¶Profile, profile, profile
A common belief is that you should always profile your code first to diagnose a performance problem before trying to optimize. This is generally a good idea, although sometimes it's taken to absurd extremes. You don't really need a profiler to see that an O(N^2) algorithm with N=40000 is likely a problem -- all you need is to break into the app with a debugger a few times. That having been said, the quicker your profiler is to use, the easier it is to just use the profiler and get some hard data. There's nothing like a profile showing a particular function at 98% of the CPU to identify a culprit.
It seems that most people I know prefer call graph profiling for the detail of data produced, but I like sampling profilers myself, because they're less intrusive and the data is more reliable, although less precise. They also often have the nice advantage that you can simply start them at any time and nonintrusively profile the whole system on the spot, without having to launch the application under it or terminate the app when profiling completes.
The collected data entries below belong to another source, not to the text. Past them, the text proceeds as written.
Lemma decodeRequest_accepted bytes :
  decodeRequest bytes
  = if accepted FrameType.Request bytes
    then Some (mkRequestFrame (be16 (bytes !!! 3%nat) (bytes !!! 4%nat)) (bytes !!! 6%nat))
    else None.
Proof.
  unfold decodeRequest, accepted.
  destruct (length bytes =? 10)%nat, (bytes !!! 0%nat =? kHeader1), (bytes !!! 1%nat =? kHeader2),
    (bytes !!! 8%nat =? kTail1), (bytes !!! 9%nat =? kTail2),
    (bytes !!! 5%nat =? FrameType.Request); try done.
  by destruct (_ =? bytes !!! 7%nat).
Qed.

Lemma decodeAck_accepted bytes :
  decodeAck bytes
  = if accepted FrameType.Ack bytes
    then Some (mkAckFrame (be16 (bytes !!! 3%nat) (bytes !!! 4%nat)) (bytes !!! 6%nat))
    else None.
Proof.
  unfold decodeAck, accepted.
  destruct (length bytes =? 10)%nat, (bytes !!! 0%nat =? kHeader1), (bytes !!! 1%nat =? kHeader2),
    (bytes !!! 8%nat =? kTail1), (bytes !!! 9%nat =? kTail2),
    (bytes !!! 5%nat =? FrameType.Ack); try done.
  by destruct (_ =? bytes !!! 7%nat).
Qed.

Lemma accepted_shape ty bytes :
  accepted ty bytes = true <-> exists len hi lo c, bytes = wire_bytes len hi lo ty c.
Proof.
  unfold accepted. split.
  - intros H. rewrite !andb_true_iff, !Z.eqb_eq, Nat.eqb_eq in H.
    destruct H as ((((Hlen & H0 & H1) & H8 & H9) & H5) & H7).
    do 11 (destruct bytes as [|? bytes]; try discriminate Hlen). clear Hlen.
    cbn in *. subst. by exists z1, z2, z3, z5.
  - intros (len & hi & lo & c & ->).
    change (calculateChecksum _ 2 7) with (wire_checksum len hi lo ty c).
    change (wire_bytes len hi lo ty c !!! 7%nat) with (wire_checksum len hi lo ty c).
    change (wire_bytes len hi lo ty c !!! 5%nat) with ty.
    by rewrite !Z.eqb_refl.
Qed.

Lemma decodeRequest_wire len hi lo c :
  decodeRequest (wire_bytes len hi lo FrameType.Request c) = Some (mkRequestFrame (be16 hi lo) c).
Proof. rewrite decodeRequest_accepted, (proj2 (accepted_shape _ _)); eauto. Qed.

Lemma decodeAck_wire len hi lo c :
  decodeAck (wire_bytes len hi lo FrameType.Ack c) = Some (mkAckFrame (be16 hi lo) c).
Proof. rewrite decodeAck_accepted, (proj2 (accepted_shape _ _)); eauto. Qed.

(** *** Round trips *)

Lemma decodeRequest_encode f :
  u16_ok (req_sequence f) -> decodeRequest (encodeRequest f) = Some f.
Proof.
  intros Hf. rewrite encodeRequest_bytes, decodeRequest_wire, be16_split by done. by destruct f.
Qed.

Lemma decodeAck_encode f : u16_ok (ack_sequence f) -> decodeAck (encodeAck f) = Some f.
Proof.
  intros Hf. rewrite encodeAck_bytes, decodeAck_wire, be16_split by done. by destruct f.
Qed.

(** A checked string with one byte replaced is not a checked string of either kind. *)
Lemma wire_bytes_distance i b len hi lo ty c len' hi' lo' ty' c' :
  (i < 10)%nat ->
  <[i := b]> (wire_bytes len hi lo ty c) = wire_bytes len' hi' lo' ty' c' ->
  wire_bytes len hi lo ty c = wire_bytes len' hi' lo' ty' c'.
Proof.
  intros Hi. unfold wire_bytes, wire_checksum.
  destruct i as [|[|[|[|[|[|[|[|[|[|i]]]]]]]]]]; [..|lia]; cbn -[Z.lxor];
    intros H; injection H; clear H; intros; subst;
    repeat match goal with
    | H : Z.lxor ?a _ = Z.lxor ?a _ |- _ => apply lxor_cancel_l in H; subst
    | H : Z.lxor _ ?a = Z.lxor _ ?a |- _ => apply lxor_cancel_r in H; subst
    end; done.
Qed.

Lemma corrupted_refused i b len hi lo ty c ty' :
  (i < 10)%nat -> b <> wire_bytes len hi lo ty c !!! i ->
  accepted ty' (<[i := b]> (wire_bytes len hi lo ty c)) = false.
Proof.
  intros Hi Hne. apply not_true_is_false.
  intros (len' & hi' & lo' & c' & Heq)%accepted_shape.
  pose proof (wire_bytes_distance _ _ _ _ _ _ _ _ _ _ _ _ Hi Heq) as Hsame. rewrite Hsame in Hne.
  apply Hne. rewrite <- Heq. by rewrite list_lookup_total_insert_eq by (cbn; lia).
Qed.

(** ** Properties of the codec *)

(** Requests and acknowledgements with 16-bit sequence numbers survive the wire, neither is
    ever taken for the other, and one corrupted byte makes the receiver refuse them. *)
Lemma reliable_codec_safe r a i b :
  u16_ok (req_sequence r) -> u16_ok (ack_sequence a) -> (i < 10)%nat ->
  (decodeRequest (encodeRequest r) = Some r /\ decodeAck (encodeAck a) = Some a)
  /\ (decodeAck (encodeRequest r) = None /\ decodeRequest (encodeAck a) = None)
  /\ (b <> encodeRequest r !!! i -> decodeRequest (<[i := b]> (encodeRequest r)) = None)
  /\ (b <> encodeAck a !!! i -> decodeAck (<[i := b]> (encodeAck a)) = None).
Proof.
  intros Hr Ha Hi. split_and!.
  - by apply decodeRequest_encode.
  - by apply decodeAck_encode.
  - rewrite decodeAck_accepted. destruct (accepted _ _) eqn:E; [|done].
    apply accepted_shape in E as (? & ? & ? & ? & E). discriminate E.
  - rewrite decodeRequest_accepted. destruct (accepted _ _) eqn:E; [|done].
    apply accepted_shape in E as (? & ? & ? & ? & E). discriminate E.
  - intros Hne. rewrite decodeRequest_accepted, encodeRequest_bytes, corrupted_refused; done.
  - intros Hne. rewrite decodeAck_accepted, encodeAck_bytes, corrupted_refused; done.
Qed.

Lemma reliable_codec_safe_witness :
  decodeRequest (<[2%nat := 5]> (encodeRequest (mkRequestFrame 3 CommandCode.Grab))) = None.
Proof.
  apply (reliable_codec_safe (mkRequestFrame 3 CommandCode.Grab) (mkAckFrame 3 ResultCode.Ok) 2 5).
  - apply (bool_decide_unpack _). vm_compute. exact I.
  - apply (bool_decide_unpack _). vm_compute. exact I.
  - lia.
  - vm_compute. discriminate.
Defined.

(** ** The device *)

(** Reference: the first request with each sequence number, in order of arrival; [seen] are
    the numbers already known. *)
Fixpoint first_of_each (seen : gset Z) (rs : list RequestFrame) : list RequestFrame :=
  match rs with
  | [] => []
  | r :: rs' =>
      if decide (req_sequence r ∈ seen) then first_of_each seen rs'
      else r :: first_of_each ({[req_sequence r]} ∪ seen) rs'
  end.

(** The cache answers each executed number with its own successful acknowledgement, and the
    counters count, [total] being the number of valid requests so far. *)
Record device_ok (total : Z) (d : Device) : Prop := {
  dv_cache : forall k a, ackCache_ d !! k = Some a -> a = mkAckFrame k ResultCode.Ok;
  dv_log : forall k, k ∈ dom (ackCache_ d) <-> k ∈ req_sequence <$> execution_log d;
  dv_once : NoDup (req_sequence <$> execution_log d);
  dv_executed : executed (stats_ d) = i32 (Z.of_nat (length (execution_log d)));
  dv_received : received (stats_ d) = i32 total;
  dv_duplicates : duplicates (stats_ d) = i32 (total - Z.of_nat (length (execution_log d)));
}.

Lemma new_device_ok : device_ok 0 new_device.
Proof. split; try done; [|constructor]. intros k. cbn. rewrite dom_empty_L. set_solver. Qed.

(** The answer to one input. *)
Definition answer_to (bytes : list Z) : list Z :=
  match decodeRequest bytes with
  | Some r => encodeAck (mkAckFrame (req_sequence r) ResultCode.Ok)
  | None => []
  end.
Therefore, when the program I was working on was unexpectedly running one-third of the speed that it should have, I just launched AMD CodeAnalyst and fired off a standard 20-second no-launch sampling run (which is in a profiling project named "whatever").
The result?
Well, the profile showed a bunch of function names that started with @ILT... which, if you're familiar with Visual C++, stands for "incremental link table." Which means that the reason that the program was running slowly was that I was running the unoptimized debug build.
Sheepishly, I stopped the program, changed the configuration from Debug to Release, and solved the performance problem of the day.